■ **Task details**:
Nothing but the lines from the one containing "cr_sent := cr_sent r; cr_closed := true;" through the one containing "Definition endWith (status", both included, should be given again, each exactly as written below.

■ **Exercise materials**:
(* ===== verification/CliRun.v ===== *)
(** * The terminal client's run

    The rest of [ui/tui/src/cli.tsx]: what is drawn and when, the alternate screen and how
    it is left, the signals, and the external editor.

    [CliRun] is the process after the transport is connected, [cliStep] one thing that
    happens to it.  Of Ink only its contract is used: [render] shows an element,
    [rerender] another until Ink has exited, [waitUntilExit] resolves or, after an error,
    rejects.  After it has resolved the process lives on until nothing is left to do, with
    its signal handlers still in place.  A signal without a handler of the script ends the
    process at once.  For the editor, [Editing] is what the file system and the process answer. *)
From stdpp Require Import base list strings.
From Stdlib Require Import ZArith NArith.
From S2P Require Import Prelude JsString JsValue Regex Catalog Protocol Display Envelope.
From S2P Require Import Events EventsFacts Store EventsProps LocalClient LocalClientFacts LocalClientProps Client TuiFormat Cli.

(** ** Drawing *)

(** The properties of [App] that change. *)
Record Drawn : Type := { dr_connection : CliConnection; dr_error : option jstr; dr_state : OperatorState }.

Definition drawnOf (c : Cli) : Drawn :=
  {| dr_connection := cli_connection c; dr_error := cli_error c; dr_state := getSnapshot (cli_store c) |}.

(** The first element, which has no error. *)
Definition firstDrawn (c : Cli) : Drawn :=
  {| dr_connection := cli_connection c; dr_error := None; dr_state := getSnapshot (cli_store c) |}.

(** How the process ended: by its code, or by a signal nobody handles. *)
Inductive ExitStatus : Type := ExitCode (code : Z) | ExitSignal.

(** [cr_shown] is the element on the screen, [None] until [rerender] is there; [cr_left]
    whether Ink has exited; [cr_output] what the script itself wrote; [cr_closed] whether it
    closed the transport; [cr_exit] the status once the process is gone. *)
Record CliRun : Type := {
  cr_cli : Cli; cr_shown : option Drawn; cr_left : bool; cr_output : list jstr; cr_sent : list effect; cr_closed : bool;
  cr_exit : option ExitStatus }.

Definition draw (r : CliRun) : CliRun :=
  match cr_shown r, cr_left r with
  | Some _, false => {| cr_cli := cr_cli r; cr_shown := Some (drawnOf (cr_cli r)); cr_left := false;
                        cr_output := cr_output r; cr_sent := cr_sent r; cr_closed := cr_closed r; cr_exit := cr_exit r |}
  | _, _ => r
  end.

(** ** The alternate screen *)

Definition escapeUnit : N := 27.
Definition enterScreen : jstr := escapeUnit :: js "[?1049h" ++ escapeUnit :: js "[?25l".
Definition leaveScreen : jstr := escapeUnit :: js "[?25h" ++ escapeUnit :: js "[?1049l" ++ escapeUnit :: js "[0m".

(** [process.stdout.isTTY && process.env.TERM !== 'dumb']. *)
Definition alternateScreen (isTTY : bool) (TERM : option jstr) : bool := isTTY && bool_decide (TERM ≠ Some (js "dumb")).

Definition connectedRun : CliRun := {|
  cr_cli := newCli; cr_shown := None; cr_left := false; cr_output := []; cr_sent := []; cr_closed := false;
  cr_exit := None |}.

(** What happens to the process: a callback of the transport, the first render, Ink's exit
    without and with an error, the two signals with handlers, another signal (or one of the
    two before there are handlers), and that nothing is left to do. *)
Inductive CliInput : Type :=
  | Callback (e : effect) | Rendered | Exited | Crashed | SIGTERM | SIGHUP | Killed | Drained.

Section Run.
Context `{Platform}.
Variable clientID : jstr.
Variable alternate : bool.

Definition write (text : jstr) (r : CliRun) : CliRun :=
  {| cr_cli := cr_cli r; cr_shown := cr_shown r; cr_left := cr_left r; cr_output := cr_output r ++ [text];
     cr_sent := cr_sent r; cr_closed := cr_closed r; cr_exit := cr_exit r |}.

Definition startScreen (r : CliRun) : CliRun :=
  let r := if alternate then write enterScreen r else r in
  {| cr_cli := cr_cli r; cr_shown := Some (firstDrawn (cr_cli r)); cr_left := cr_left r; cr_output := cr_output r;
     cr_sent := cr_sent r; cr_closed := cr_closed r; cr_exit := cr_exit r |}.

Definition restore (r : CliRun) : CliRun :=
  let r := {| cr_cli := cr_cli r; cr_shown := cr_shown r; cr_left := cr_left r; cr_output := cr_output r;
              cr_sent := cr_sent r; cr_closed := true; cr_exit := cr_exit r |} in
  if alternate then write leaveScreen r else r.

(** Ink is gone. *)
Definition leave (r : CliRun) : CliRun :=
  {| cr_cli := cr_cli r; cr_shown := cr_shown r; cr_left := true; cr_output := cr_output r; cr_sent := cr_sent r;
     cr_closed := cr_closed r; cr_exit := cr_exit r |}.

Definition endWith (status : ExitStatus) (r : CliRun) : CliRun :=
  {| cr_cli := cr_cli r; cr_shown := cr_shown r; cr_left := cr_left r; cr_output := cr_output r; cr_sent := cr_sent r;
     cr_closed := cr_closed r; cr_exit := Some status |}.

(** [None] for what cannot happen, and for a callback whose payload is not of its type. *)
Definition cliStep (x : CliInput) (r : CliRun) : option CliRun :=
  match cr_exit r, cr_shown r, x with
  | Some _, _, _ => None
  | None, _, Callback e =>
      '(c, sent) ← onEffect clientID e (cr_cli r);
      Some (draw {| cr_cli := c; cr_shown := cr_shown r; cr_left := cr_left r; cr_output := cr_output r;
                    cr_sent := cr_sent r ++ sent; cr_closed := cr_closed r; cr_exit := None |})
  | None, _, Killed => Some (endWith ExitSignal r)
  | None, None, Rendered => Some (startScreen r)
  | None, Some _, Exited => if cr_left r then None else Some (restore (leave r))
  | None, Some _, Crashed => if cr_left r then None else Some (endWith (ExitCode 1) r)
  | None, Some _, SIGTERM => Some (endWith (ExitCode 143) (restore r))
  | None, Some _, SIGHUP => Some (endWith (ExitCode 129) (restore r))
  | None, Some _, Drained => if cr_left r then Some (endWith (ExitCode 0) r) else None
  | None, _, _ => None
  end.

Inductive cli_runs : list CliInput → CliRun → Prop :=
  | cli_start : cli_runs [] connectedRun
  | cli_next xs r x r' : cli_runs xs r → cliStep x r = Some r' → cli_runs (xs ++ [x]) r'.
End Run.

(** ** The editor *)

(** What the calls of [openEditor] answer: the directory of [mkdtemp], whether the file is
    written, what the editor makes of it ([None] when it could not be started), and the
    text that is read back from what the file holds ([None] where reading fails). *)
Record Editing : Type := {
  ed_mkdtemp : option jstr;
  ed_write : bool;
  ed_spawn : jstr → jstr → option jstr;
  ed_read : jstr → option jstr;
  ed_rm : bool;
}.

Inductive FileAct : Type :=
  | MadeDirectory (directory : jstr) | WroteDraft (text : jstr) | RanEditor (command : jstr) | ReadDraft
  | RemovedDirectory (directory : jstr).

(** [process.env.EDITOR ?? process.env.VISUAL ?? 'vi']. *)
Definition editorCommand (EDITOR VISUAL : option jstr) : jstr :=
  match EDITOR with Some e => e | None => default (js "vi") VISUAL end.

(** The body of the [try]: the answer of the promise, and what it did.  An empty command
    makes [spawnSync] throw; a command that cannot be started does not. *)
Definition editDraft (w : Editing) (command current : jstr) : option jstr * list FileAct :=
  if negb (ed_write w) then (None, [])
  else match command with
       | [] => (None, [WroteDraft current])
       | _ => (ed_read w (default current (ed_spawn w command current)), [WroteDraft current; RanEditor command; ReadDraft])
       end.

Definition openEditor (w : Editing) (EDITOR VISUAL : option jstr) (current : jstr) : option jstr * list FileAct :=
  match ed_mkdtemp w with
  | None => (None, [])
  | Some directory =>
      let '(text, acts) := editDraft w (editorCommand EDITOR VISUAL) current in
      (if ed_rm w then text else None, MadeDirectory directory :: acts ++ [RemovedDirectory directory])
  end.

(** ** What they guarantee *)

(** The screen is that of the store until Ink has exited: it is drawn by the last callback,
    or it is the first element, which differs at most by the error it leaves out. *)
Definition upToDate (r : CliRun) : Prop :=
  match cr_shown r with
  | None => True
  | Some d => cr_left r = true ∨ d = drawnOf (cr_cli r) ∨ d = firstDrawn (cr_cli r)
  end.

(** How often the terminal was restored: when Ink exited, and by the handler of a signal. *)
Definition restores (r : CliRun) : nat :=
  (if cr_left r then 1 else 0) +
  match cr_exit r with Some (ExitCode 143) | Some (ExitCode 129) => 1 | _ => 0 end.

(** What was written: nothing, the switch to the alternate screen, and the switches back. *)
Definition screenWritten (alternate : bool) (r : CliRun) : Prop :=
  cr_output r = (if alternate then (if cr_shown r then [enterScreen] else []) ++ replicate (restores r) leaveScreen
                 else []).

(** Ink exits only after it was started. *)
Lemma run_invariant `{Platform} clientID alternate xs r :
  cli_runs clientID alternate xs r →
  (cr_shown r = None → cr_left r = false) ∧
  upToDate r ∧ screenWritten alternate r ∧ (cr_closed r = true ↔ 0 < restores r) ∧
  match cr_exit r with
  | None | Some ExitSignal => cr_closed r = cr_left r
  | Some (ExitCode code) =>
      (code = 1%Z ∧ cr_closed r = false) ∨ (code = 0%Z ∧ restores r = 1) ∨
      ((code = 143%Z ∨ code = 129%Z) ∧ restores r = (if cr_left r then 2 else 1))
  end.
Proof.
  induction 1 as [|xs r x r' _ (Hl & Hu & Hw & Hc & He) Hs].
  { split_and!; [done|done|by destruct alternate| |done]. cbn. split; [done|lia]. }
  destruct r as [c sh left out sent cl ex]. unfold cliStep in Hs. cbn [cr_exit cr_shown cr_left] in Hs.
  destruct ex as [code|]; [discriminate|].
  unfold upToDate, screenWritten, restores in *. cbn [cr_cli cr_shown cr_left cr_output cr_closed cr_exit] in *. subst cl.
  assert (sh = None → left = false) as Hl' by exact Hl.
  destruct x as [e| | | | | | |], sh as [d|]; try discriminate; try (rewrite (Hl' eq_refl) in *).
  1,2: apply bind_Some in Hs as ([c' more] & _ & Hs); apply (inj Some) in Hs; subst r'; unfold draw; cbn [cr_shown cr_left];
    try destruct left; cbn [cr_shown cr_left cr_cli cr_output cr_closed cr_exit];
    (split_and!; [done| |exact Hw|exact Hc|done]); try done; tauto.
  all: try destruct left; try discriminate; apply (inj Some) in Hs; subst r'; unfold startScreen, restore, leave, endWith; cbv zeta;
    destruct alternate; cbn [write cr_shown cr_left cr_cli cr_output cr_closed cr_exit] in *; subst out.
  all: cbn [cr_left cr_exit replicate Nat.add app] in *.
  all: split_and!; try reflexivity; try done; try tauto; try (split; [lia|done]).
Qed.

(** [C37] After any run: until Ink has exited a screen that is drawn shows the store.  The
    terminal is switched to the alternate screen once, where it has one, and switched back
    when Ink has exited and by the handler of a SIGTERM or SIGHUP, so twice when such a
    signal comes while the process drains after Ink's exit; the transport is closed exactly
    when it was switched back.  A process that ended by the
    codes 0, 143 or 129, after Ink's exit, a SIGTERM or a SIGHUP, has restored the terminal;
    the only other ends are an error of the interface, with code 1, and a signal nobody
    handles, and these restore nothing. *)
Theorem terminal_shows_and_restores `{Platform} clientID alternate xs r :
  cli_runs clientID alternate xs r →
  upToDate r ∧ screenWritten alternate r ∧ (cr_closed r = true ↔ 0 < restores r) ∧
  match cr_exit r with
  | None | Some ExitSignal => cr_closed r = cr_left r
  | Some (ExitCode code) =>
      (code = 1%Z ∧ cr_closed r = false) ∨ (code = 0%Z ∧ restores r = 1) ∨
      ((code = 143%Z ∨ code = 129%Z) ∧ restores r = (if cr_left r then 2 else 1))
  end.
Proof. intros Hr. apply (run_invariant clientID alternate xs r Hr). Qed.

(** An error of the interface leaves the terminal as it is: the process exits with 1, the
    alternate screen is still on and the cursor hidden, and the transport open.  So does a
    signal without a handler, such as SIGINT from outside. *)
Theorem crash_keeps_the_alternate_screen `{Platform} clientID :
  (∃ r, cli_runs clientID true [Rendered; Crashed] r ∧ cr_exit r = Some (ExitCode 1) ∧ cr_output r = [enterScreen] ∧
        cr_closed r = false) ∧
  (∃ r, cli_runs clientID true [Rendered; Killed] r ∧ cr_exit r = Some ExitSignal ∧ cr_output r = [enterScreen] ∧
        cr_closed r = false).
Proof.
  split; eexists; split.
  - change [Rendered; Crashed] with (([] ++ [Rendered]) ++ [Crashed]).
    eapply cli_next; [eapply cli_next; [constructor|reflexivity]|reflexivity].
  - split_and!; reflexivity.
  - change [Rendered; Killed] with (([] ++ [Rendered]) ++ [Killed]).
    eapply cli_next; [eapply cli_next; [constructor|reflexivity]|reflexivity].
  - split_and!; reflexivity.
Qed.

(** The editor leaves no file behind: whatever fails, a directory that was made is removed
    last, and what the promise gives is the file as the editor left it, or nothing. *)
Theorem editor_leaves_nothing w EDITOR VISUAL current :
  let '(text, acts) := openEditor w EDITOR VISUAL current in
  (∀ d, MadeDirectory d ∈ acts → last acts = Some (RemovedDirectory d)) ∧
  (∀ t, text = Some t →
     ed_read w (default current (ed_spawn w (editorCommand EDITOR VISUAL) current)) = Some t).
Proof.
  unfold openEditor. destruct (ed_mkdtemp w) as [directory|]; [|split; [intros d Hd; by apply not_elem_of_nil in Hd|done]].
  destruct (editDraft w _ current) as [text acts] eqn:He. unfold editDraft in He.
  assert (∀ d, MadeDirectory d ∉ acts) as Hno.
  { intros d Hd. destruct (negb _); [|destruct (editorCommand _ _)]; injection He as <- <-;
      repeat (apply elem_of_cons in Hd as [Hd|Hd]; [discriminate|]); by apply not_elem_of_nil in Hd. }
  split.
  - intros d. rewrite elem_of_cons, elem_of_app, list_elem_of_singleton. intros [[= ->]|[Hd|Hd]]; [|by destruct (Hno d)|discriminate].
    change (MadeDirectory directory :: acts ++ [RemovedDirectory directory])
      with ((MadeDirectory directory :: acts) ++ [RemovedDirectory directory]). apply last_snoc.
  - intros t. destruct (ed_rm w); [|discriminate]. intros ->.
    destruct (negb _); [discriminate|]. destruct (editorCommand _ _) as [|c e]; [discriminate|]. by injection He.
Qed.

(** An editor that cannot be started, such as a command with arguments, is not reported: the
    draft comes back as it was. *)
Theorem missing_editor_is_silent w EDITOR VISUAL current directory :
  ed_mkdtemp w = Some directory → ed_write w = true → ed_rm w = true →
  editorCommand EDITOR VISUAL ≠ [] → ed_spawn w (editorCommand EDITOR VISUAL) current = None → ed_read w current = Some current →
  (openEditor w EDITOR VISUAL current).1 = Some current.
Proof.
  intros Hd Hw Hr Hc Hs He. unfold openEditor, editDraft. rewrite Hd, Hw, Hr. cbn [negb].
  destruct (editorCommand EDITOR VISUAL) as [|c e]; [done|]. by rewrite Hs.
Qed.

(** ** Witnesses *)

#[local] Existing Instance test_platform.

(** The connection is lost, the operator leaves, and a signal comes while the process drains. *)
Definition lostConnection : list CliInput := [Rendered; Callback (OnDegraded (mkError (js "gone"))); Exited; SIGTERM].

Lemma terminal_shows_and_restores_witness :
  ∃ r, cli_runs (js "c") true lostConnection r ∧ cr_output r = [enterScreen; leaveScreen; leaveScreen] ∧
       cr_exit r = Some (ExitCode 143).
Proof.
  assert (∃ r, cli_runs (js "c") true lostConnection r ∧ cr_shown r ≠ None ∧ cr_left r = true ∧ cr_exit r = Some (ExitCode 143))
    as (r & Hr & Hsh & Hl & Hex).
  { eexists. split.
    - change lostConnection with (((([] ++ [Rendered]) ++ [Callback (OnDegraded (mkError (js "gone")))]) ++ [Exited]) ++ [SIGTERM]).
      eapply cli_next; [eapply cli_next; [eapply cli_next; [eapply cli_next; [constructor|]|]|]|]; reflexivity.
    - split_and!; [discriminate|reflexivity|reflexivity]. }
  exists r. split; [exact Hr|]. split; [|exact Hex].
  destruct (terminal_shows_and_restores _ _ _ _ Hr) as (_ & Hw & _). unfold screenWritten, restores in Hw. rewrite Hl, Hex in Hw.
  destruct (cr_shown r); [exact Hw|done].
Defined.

■ **Written answer**:
              cr_sent := cr_sent r; cr_closed := true; cr_exit := cr_exit r |} in
  if alternate then write leaveScreen r else r.

(** Ink is gone. *)
Definition leave (r : CliRun) : CliRun :=
  {| cr_cli := cr_cli r; cr_shown := cr_shown r; cr_left := true; cr_output := cr_output r; cr_sent := cr_sent r;
     cr_closed := cr_closed r; cr_exit := cr_exit r |}.

Definition endWith (status : ExitStatus) (r : CliRun) : CliRun :=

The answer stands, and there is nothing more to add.